_Stored items:_
--- --- ---
(* ===== verification/Safety.v ===== *)
(** * What every turn of a connection keeps

    Whatever a client sends, a turn of its connection leaves the addresses and the
    connections of the upstreams as they are, and, once frames carry at least one byte,
    comes to an end. [calm] is the triple that says so, proved for each operation and
    composed along the code by the hints of [calm]. *)

From S2P Require Import Prelude Bytes Fields MsgBase MsgChannel MsgConnection MsgExchange MsgQueue.
From S2P Require Import MsgBasic MsgTx Methods Frames Wire Errors Broker Config Pattern Delivery.
From S2P Require Import Confirm Upstream Stats Proxy Transfer Handlers Replies Dispatch.

Open Scope Z_scope.

(** ** Encoding ends *)

(** A writer that gives bytes or an error of the program. *)
Definition sane {A} (r : result ioerr A) : Prop := r <> Err OutOfFuel.

Create HintDb sane discriminated.

Lemma sane_Ok {A} (a : A) : sane (Ok a).
Proof. done. Qed.

Lemma sane_Err {A} e : e <> OutOfFuel -> sane (@Err ioerr A e).
Proof. unfold sane. congruence. Qed.

Lemma sane_bind {A B} (r : result ioerr A) (k : A -> result ioerr B) :
  sane r -> (forall a, sane (k a)) -> sane (r ≫= k).
Proof. unfold sane. destruct r as [a|e]; simpl; [auto|congruence]. Qed.

Lemma sane_wseq w1 w2 : sane w1 -> sane w2 -> sane (w1 +>+ w2).
Proof. intros H1 H2. apply sane_bind; [done|]. intros b. by apply sane_bind. Qed.

Lemma sane_wconcat ws : Forall sane ws -> sane (wconcat ws).
Proof. induction 1; [done|]. by apply sane_wseq. Qed.

#[export] Hint Resolve sane_Ok sane_Err sane_bind sane_wseq sane_wconcat : sane.

Lemma sane_writeTable t : sane (writeTable t).
Proof.
  pose proof (writeTable_supported t) as Hw. unfold sane.
  destruct (writeTable t) as [bs|e]; [done|]. simpl in Hw. by destruct Hw as [_ ->].
Qed.

Lemma sane_writeUint n z : sane (writeUint n z).
Proof. done. Qed.
Lemma sane_writeLongbytes b : sane (writeLongbytes b).
Proof. done. Qed.
Lemma sane_writeShortstr t : sane (writeShortstr t).
Proof. done. Qed.
#[export] Hint Resolve sane_writeTable sane_writeUint sane_writeLongbytes sane_writeShortstr : sane.

Lemma sane_wIfHas mask flag w : sane w -> sane (wIfHas mask flag w).
Proof. unfold wIfHas. by case_match. Qed.
#[export] Hint Resolve sane_wIfHas : sane.

Lemma sane_Method_Write m : sane (Method_Write m).
Proof. destruct m; cbv [Method_Write dispatch]; repeat apply sane_wseq; auto with sane; done. Qed.

Lemma sane_Frame_Writes f : sane (Frame_Writes f).
Proof.
  destruct f as [f|f|f|f]; simpl; try done.
  - unfold MethodFrame_Write. destruct (MethodFrame_Method f) as [m|]; [|done].
    destruct (Method_ID m). apply sane_bind; [|done].
    repeat apply sane_wseq; auto using sane_Method_Write with sane.
  - unfold HeaderFrame_Write. apply sane_bind; [|done].
    repeat apply sane_wseq; auto with sane.
Qed.
(* ===== verification/Sse.v ===== *)
(** * Event streams

    The text of the streams that the API sends ([api.go]) and the reader of the client
    ([apiclient/probe.go]), which splits them with a [bufio.Scanner]. JSON is an argument:
    [Marshal] of the three fields of a log and [Unmarshal] of a [ProbeLogEntry]. *)

From S2P Require Import Prelude Fields Times LogBuffers.

Open Scope Z_scope.

(** ** Text *)

Definition lf : Ascii.ascii := Ascii.ascii_of_nat 10.
Definition cr : Ascii.ascii := Ascii.ascii_of_nat 13.
Definition newline : string := String lf EmptyString.

(** A string between double quotes. *)
Definition dq (s : string) : string := String (Ascii.ascii_of_nat 34) (s +:+ String (Ascii.ascii_of_nat 34) EmptyString).

Fixpoint has_lf (s : string) : bool :=
  match s with
  | EmptyString => false
  | String c s' => bool_decide (c = lf) || has_lf s'
  end.

(** The text before the first newline, and the text after it. *)
Fixpoint splitLine (s : string) : option (string * string) :=
  match s with
  | EmptyString => None
  | String c s' =>
      if decide (c = lf) then Some (EmptyString, s')
      else match splitLine s' with Some (l, r) => Some (String c l, r) | None => None end
  end.

(** [dropCR]. *)
Fixpoint dropCR (s : string) : string :=
  match s with
  | EmptyString => EmptyString
  | String c EmptyString => if decide (c = cr) then EmptyString else s
  | String c s' => String c (dropCR s')
  end.

(** [bufio.Scanner] with [ScanLines]: the lines, and [true] when one was too long for its
    buffer. *)
Definition MaxScanTokenSize : nat := N.to_nat 65536.

Fixpoint scan (fuel : nat) (s : string) : list string * bool :=
  match fuel with
  | O => ([], false)
  | S fuel' =>
      match splitLine s with
      | Some (l, r) =>
          if (String.length l <? MaxScanTokenSize)%nat then
            let (ls, e) := scan fuel' r in (dropCR l :: ls, e)
          else ([], true)
      | None =>
          match s with
          | EmptyString => ([], false)
          | _ => if (String.length s <? MaxScanTokenSize)%nat then ([dropCR s], false) else ([], true)
          end
      end
  end.

(** A line takes a byte at least. *)
Definition Scan (s : string) : list string * bool := scan (S (String.length s)) s.

Fixpoint CutPrefix (p s : string) : option string :=
  match p, s with
  | EmptyString, _ => Some s
  | String a p', String b s' => if decide (a = b) then CutPrefix p' s' else None
  | String _ _, EmptyString => None
  end.

Section Sse.
Context {any : Type} (Unmarshal : string -> option (ProbeLogEntry (any := any))).

(** ** The reader *)

(** An event: one that does not parse is logged, control messages are skipped. *)
Definition entryOfEvent (data : string) : list (ProbeLogEntry (any := any)) :=
  match Unmarshal data with
  | None => []
  | Some entry =>
      if IsZero (ProbeLogEntry_Timestamp entry) && String.eqb (ProbeLogEntry_Message entry) ""
      then [] else [entry]
  end.

(** The loop over the lines: [dataBuffer] has the data of the event so far. *)
Fixpoint readLoop (lines : list string) (dataBuffer : string)
  : list (ProbeLogEntry (any := any)) :=
  match lines with
  | [] => []
  | line :: rest =>
      match CutPrefix "data: " line with
      | Some after => readLoop rest (dataBuffer +:+ after)
      | None =>
          if String.eqb line "" then
            if String.eqb dataBuffer "" then readLoop rest dataBuffer
            else entryOfEvent dataBuffer ++ readLoop rest ""
          else readLoop rest dataBuffer
      end
  end.

(** [readProbeLogSSE] and [readServerLogSSE] on the body of a response with status 200
    while the context lives: the entries handled, and whether the scanner failed. *)
Definition readSSE (body : string) : list (ProbeLogEntry (any := any)) * bool :=
  let (ls, e) := Scan body in (readLoop ls "", e).

(** ** The writer *)

(** [data: %s], and an empty line. *)
Definition event (data : string) : string := "data: " +:+ data +:+ newline +:+ newline.

Definition stream_of (ds : list string) : string := foldr (fun d s => event d +:+ s) "" ds.

(** ** Reading back *)

Lemma splitLine_lf l r : has_lf l = false -> splitLine (l +:+ String lf r) = Some (l, r).
Proof.
  induction l as [|c l IH]; [done|]. intros H. change (bool_decide (c = lf) || has_lf l = false) in H.
  apply orb_false_iff in H as [Hc%bool_decide_eq_false Hl].
  change (String c l +:+ String lf r) with (String c (l +:+ String lf r)). cbn [splitLine].
  rewrite decide_False by done. by rewrite IH.
Qed.

Lemma splitLine_shrinks s l r : splitLine s = Some (l, r) -> (String.length r < String.length s)%nat.
Proof.
  revert l; induction s as [|c s IH]; intros l; cbn [splitLine]; [done|].
  destruct (decide (c = lf)); [intros [= _ ->]; simpl; lia|].
  destruct (splitLine s) as [[l' r']|]; [|done]. intros [= <- ->]. specialize (IH l' eq_refl).
  simpl. lia.
Qed.

(** More fuel than bytes is enough. *)
Lemma scan_fuel n m s : (String.length s < n)%nat -> (String.length s < m)%nat ->
  scan n s = scan m s.
Proof.
  revert m s; induction n as [|n IH]; intros m s Hn Hm; [lia|]. destruct m as [|m]; [lia|].
  cbn [scan]. destruct (splitLine s) as [[l r]|] eqn:E; [|done].
  apply splitLine_shrinks in E. by rewrite (IH m r) by lia.
Qed.

Lemma Scan_line l r : has_lf l = false -> (String.length l < MaxScanTokenSize)%nat ->
  Scan (l +:+ String lf r) = (dropCR l :: (Scan r).1, (Scan r).2).
Proof.
  intros Hl Hs. unfold Scan at 1. cbn [scan]. rewrite (splitLine_lf l r Hl).
  apply Nat.ltb_lt in Hs as ->. unfold Scan. rewrite length_append. cbn [String.length].
  rewrite (scan_fuel _ (S (String.length r)) r) by lia. by destruct (scan _ r).
Qed.

Lemma Scan_long l r : has_lf l = false -> (MaxScanTokenSize <= String.length l)%nat ->
  Scan (l +:+ String lf r) = ([], true).
Proof.
  intros Hl Hs. unfold Scan. cbn [scan]. rewrite (splitLine_lf l r Hl).
  apply Nat.ltb_ge in Hs as ->. done.
Qed.

Lemma has_lf_append a b : has_lf (a +:+ b) = has_lf a || has_lf b.
Proof.
  induction a as [|c a IH]; [done|].
  change (bool_decide (c = lf) || has_lf (a +:+ b) = (bool_decide (c = lf) || has_lf a) || has_lf b).
  by rewrite IH, orb_assoc.
Qed.

(** Data of one event, as [json.Marshal] gives them: without line breaks, not empty. *)
Definition event_data (d : string) : Prop := has_lf d = false /\ dropCR d = d /\ d <> "".

Definition fits (d : string) : Prop := (6 + String.length d < MaxScanTokenSize)%nat.

Lemma dropCR_prefix d : d <> "" -> dropCR d = d -> dropCR ("data: " +:+ d) = "data: " +:+ d.
Proof.
  intros Hne Hd. destruct d as [|c d]; [done|]. exact (f_equal (String.append "data: ") Hd).
Qed.

Lemma event_eq d s : event d +:+ s = ("data: " +:+ d) +:+ String lf (String lf s).
Proof. unfold event, newline. by rewrite !append_assoc. Qed.

Lemma Scan_event d s : event_data d -> fits d ->
  Scan (event d +:+ s) = (("data: " +:+ d) :: "" :: (Scan s).1, (Scan s).2).
Proof.
  intros (Hl & Hc & Hne) Hf. rewrite event_eq, Scan_line.
  - rewrite dropCR_prefix by done. change (String lf s) with ("" +:+ String lf s).
    rewrite Scan_line; [done|done|]. unfold MaxScanTokenSize. cbn [String.length]. lia.
  - rewrite has_lf_append, Hl. done.
  - rewrite length_append. exact Hf.
Qed.

Lemma readLoop_event d ls : d <> "" ->
  readLoop (("data: " +:+ d) :: "" :: ls) "" = entryOfEvent d ++ readLoop ls "".
Proof.
  intros Hne. cbn [readLoop]. change (CutPrefix "data: " ("data: " +:+ d)) with (Some d).
  cbv iota. change ("" +:+ d) with d. apply String.eqb_neq in Hne. by rewrite Hne.
Qed.

Lemma readSSE_event d s : event_data d -> fits d ->
  readSSE (event d +:+ s) = (entryOfEvent d ++ (readSSE s).1, (readSSE s).2).
Proof.
  intros Hd Hf. unfold readSSE. rewrite Scan_event by done. destruct (Scan s) as [ls e].
  cbn [fst snd]. rewrite readLoop_event; [done|apply Hd].
Qed.

Lemma stream_of_app ds1 ds2 : stream_of (ds1 ++ ds2) = stream_of ds1 +:+ stream_of ds2.
Proof.
  induction ds1 as [|d ds1 IH]; [done|].
  change (event d +:+ stream_of (ds1 ++ ds2) = (event d +:+ stream_of ds1) +:+ stream_of ds2).
  by rewrite IH, append_assoc.
Qed.

(** Events that fit are read back, one after the other. *)
Lemma readSSE_events ds s : Forall event_data ds -> Forall fits ds ->
  readSSE (stream_of ds +:+ s) = (flat_map entryOfEvent ds ++ (readSSE s).1, (readSSE s).2).
Proof.
  intros H1 H2. induction H1 as [|d ds Hd _ IH].
  { change (stream_of [] +:+ s) with s. by destruct (readSSE s). }
  apply Forall_cons in H2 as [Hf H2]. change (stream_of (d :: ds)) with (event d +:+ stream_of ds).
  rewrite append_assoc, readSSE_event, IH by done. cbn [flat_map fst snd].
  by rewrite <- app_assoc.
Qed.

(** An event that does not fit ends the reading: it and all that follow are lost. *)
Lemma readSSE_long d s : event_data d -> ~ fits d -> readSSE (event d +:+ s) = ([], true).
Proof.
  intros (Hl & _) Hf. unfold readSSE. rewrite event_eq, Scan_long; [done| |].
  - rewrite has_lf_append, Hl. done.
  - rewrite length_append. unfold fits in Hf. simpl. lia.
Qed.
End Sse.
--- --- ---
_Exercise instructions:_
As you read the records above, find each line that contains "list" and copy it.

_Response:_
Fixpoint scan (fuel : nat) (s : string) : list string * bool :=
Definition Scan (s : string) : list string * bool := scan (S (String.length s)) s.
Definition entryOfEvent (data : string) : list (ProbeLogEntry (any := any)) :=
Fixpoint readLoop (lines : list string) (dataBuffer : string)
  : list (ProbeLogEntry (any := any)) :=
Definition readSSE (body : string) : list (ProbeLogEntry (any := any)) * bool :=
Definition stream_of (ds : list string) : string := foldr (fun d s => event d +:+ s) "" ds.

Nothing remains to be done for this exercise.